+++ Data excerpts +++

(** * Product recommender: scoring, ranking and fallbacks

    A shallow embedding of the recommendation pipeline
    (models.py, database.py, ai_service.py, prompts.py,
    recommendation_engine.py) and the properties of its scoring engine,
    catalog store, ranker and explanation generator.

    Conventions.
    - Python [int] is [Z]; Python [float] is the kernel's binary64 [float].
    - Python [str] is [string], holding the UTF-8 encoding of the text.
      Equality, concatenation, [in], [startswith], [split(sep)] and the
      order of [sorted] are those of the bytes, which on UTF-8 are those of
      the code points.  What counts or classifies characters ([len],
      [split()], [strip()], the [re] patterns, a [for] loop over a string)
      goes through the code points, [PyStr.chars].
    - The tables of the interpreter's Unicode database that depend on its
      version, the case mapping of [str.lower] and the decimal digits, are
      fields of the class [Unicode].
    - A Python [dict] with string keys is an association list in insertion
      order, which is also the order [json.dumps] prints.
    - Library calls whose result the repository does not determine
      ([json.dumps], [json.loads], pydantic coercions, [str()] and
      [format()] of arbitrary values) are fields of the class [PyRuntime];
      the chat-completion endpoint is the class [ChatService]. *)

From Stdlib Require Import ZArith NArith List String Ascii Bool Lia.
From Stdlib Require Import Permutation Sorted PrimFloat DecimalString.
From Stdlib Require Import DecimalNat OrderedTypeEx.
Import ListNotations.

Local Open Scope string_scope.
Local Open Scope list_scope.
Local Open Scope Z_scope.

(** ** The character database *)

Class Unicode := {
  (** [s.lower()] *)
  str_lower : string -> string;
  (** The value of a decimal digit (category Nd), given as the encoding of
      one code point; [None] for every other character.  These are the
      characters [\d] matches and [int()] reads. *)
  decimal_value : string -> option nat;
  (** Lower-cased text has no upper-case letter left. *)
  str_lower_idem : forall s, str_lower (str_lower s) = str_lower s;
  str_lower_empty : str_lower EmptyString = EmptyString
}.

+++
+++ Data excerpts +++

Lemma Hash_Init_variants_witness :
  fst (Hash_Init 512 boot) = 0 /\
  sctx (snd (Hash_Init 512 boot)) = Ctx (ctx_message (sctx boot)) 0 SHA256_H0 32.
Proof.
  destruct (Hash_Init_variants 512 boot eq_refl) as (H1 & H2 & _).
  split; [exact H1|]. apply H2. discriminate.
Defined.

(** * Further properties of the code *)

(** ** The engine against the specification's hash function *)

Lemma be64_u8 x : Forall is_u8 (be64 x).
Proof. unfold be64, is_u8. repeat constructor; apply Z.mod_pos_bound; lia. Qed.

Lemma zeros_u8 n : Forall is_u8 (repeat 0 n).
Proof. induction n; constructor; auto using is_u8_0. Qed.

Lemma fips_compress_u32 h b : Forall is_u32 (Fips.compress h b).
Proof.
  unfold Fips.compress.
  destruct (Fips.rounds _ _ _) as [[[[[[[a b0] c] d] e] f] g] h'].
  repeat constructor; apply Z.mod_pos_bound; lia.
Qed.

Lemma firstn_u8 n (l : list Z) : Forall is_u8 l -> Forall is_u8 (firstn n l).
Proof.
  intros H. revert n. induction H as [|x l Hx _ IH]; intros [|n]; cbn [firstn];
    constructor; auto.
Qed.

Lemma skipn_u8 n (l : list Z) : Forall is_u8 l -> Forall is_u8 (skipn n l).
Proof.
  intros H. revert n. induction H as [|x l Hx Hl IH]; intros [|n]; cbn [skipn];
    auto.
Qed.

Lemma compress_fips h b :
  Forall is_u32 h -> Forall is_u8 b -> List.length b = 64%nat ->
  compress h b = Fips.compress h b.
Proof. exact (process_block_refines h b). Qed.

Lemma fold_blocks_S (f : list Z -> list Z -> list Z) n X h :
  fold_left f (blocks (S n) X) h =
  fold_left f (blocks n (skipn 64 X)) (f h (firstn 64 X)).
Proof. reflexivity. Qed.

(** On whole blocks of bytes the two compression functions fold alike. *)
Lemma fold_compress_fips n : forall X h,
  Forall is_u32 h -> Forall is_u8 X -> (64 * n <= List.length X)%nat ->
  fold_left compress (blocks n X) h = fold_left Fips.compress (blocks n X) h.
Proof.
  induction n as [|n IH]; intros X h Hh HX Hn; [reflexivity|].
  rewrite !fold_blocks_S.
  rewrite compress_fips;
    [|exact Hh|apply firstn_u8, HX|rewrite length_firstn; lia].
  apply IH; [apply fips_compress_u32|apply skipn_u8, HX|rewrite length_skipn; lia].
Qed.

+++

• [Problem details]
Retype exactly, and only, the lines above from the one where "A shallow embedding" occurs up to and including the one where "- Python [int]" occurs.

• [Your response]
    A shallow embedding of the recommendation pipeline
    (models.py, database.py, ai_service.py, prompts.py,
    recommendation_engine.py) and the properties of its scoring engine,
    catalog store, ranker and explanation generator.

    Conventions.
    - Python [int] is [Z]; Python [float] is the kernel's binary64 [float].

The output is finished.